(** C7: [classify_batch] returns one record per message, in the order of
    the messages, and a total equal to their number; a message that is
    empty after trimming yields an error record that carries the message,
    and every other message of the batch is classified as it is alone. *)
Theorem batch_records clock messages :
  List.length (fst (classify_batch clock messages)) = List.length messages
  /\ snd (classify_batch clock messages) = List.length messages
  /\ forall j msg,
       nth_error messages j = Some msg ->
       (strip msg = [] ->
        nth_error (fst (classify_batch clock messages)) j
        = Some (Failed msg
                  (StrOf (HTTPException 400 (Text "Empty commit message")))))
       /\ (strip msg <> [] ->
           exists r,
             nth_error (fst (classify_batch clock messages)) j
             = Some (Classified r)
             /\ ClassificationResult.message r = msg
             /\ classify_one (clock j) msg = Ok r).
Proof.
  unfold classify_batch. cbn [fst snd].
  destruct (batch_loop_spec clock messages 0 []) as (L & _ & New).
  simpl in L, New. split; [exact L|]. split; [exact L|].
  intros j msg Hj. split.
  - intros E. rewrite (New j msg Hj).
    now rewrite (classify_one_Raise _ _ _ (classify_commit_empty msg E)).
  - intros NE. destruct (classify_commit_total msg NE) as (cls & C).
    destruct (classify_one_Ok (clock j) msg cls C) as (l & _ & O).
    eexists. rewrite (New j msg Hj), O. repeat split.
Qed.

(** A failing message in the middle of a batch does not stop it. *)
Example batch_with_empty_message :
  exists r1 r3,
    classify_batch (fun _ => []) [py "feat: add login"; py "   "; py "fix bug"]
    = ([Classified r1;
        Failed (py "   ")
          (StrOf (HTTPException 400 (Text "Empty commit message")));
        Classified r3], 3)
    /\ ClassificationResult.type r1 = "feat"%string
    /\ ClassificationResult.type r3 = "fix"%string.
Proof.
  eexists. eexists. split; [vm_compute; reflexivity|]. split; reflexivity.
Qed.

(** C8: on "feat: Added login" the description is "Added login"; its first
    word in lower case starts with "added" and its first character is
    upper-case, and the suggestions contain both "use imperative mood" and
    "start with lowercase letter". *)
Theorem added_login_suggestions :
  exists cls l w c t,
    classify_commit (py "feat: Added login") = Ok cls
    /\ generate_suggestions (py "feat: Added login") cls = Ok l
    /\ Cls.description cls = c :: t
    /\ getindex (split (Cls.description cls)) 0 = Ok w
    /\ startswith (lower w) (py "added") = true
    /\ isupper c = true
    /\ In suggest_imperative l
    /\ In suggest_lowercase l
    /\ l = [suggest_imperative; suggest_lowercase].
Proof.
  exists (Cls.mk "feat" None (py "Added login") 0.95%float),
    [suggest_imperative; suggest_lowercase], (py "Added"),
    "A"%char, (py "dded login").
  repeat split; try (vm_compute; reflexivity); simpl; tauto.
Qed.

(* ===================================================================== *)
(** ** Further properties of [backend/main.py] *)
(* ===================================================================== *)

Section Lookup.

Implicit Types (d : list (string * Info.t)) (k ty : string) (v info : Info.t).

Lemma getitem_In d k v : getitem d k = Ok v -> In (k, v) d.
Proof.
  induction d as [|[k' v'] d IH]; simpl; [discriminate|].
  destruct (String.eqb_spec k' k) as [-> | N].
  - intros E. apply Ok_inj in E. subst. now left.
  - intros E. right. now apply IH.
Qed.

Lemma getitem_missing d k :
  getitem d k = Raise (KeyError k) <-> ~ In k (map fst d).
Proof.
  induction d as [|[k' v'] d IH]; simpl.
  - split; auto.
  - destruct (String.eqb_spec k' k) as [-> | N].
    + split; [discriminate | intros H; exfalso; apply H; now left].
    + rewrite IH. intuition.
Qed.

__________________________________________________

Could you repeat all of the material above exactly?

> _Reply_:
(** C7: [classify_batch] returns one record per message, in the order of
    the messages, and a total equal to their number; a message that is
    empty after trimming yields an error record that carries the message,
    and every other message of the batch is classified as it is alone. *)
Theorem batch_records clock messages :
  List.length (fst (classify_batch clock messages)) = List.length messages
  /\ snd (classify_batch clock messages) = List.length messages
  /\ forall j msg,
       nth_error messages j = Some msg ->
       (strip msg = [] ->
        nth_error (fst (classify_batch clock messages)) j
        = Some (Failed msg
                  (StrOf (HTTPException 400 (Text "Empty commit message")))))
       /\ (strip msg <> [] ->
           exists r,
             nth_error (fst (classify_batch clock messages)) j
             = Some (Classified r)
             /\ ClassificationResult.message r = msg
             /\ classify_one (clock j) msg = Ok r).
Proof.
  unfold classify_batch. cbn [fst snd].
  destruct (batch_loop_spec clock messages 0 []) as (L & _ & New).
  simpl in L, New. split; [exact L|]. split; [exact L|].
  intros j msg Hj. split.
  - intros E. rewrite (New j msg Hj).
    now rewrite (classify_one_Raise _ _ _ (classify_commit_empty msg E)).
  - intros NE. destruct (classify_commit_total msg NE) as (cls & C).
    destruct (classify_one_Ok (clock j) msg cls C) as (l & _ & O).
    eexists. rewrite (New j msg Hj), O. repeat split.
Qed.

(** A failing message in the middle of a batch does not stop it. *)
Example batch_with_empty_message :
  exists r1 r3,
    classify_batch (fun _ => []) [py "feat: add login"; py "   "; py "fix bug"]
    = ([Classified r1;
        Failed (py "   ")
          (StrOf (HTTPException 400 (Text "Empty commit message")));
        Classified r3], 3)
    /\ ClassificationResult.type r1 = "feat"%string
    /\ ClassificationResult.type r3 = "fix"%string.
Proof.
  eexists. eexists. split; [vm_compute; reflexivity|]. split; reflexivity.
Qed.

(** C8: on "feat: Added login" the description is "Added login"; its first
    word in lower case starts with "added" and its first character is
    upper-case, and the suggestions contain both "use imperative mood" and
    "start with lowercase letter". *)
Theorem added_login_suggestions :
  exists cls l w c t,
    classify_commit (py "feat: Added login") = Ok cls
    /\ generate_suggestions (py "feat: Added login") cls = Ok l
    /\ Cls.description cls = c :: t
    /\ getindex (split (Cls.description cls)) 0 = Ok w
    /\ startswith (lower w) (py "added") = true
    /\ isupper c = true
    /\ In suggest_imperative l
    /\ In suggest_lowercase l
    /\ l = [suggest_imperative; suggest_lowercase].
Proof.
  exists (Cls.mk "feat" None (py "Added login") 0.95%float),
    [suggest_imperative; suggest_lowercase], (py "Added"),
    "A"%char, (py "dded login").
  repeat split; try (vm_compute; reflexivity); simpl; tauto.
Qed.

(* ===================================================================== *)
(** ** Further properties of [backend/main.py] *)
(* ===================================================================== *)

Section Lookup.

Implicit Types (d : list (string * Info.t)) (k ty : string) (v info : Info.t).

Lemma getitem_In d k v : getitem d k = Ok v -> In (k, v) d.
Proof.
  induction d as [|[k' v'] d IH]; simpl; [discriminate|].
  destruct (String.eqb_spec k' k) as [-> | N].
  - intros E. apply Ok_inj in E. subst. now left.
  - intros E. right. now apply IH.
Qed.

Lemma getitem_missing d k :
  getitem d k = Raise (KeyError k) <-> ~ In k (map fst d).
Proof.
  induction d as [|[k' v'] d IH]; simpl.
  - split; auto.
  - destruct (String.eqb_spec k' k) as [-> | N].
    + split; [discriminate | intros H; exfalso; apply H; now left].
    + rewrite IH. intuition.
Qed.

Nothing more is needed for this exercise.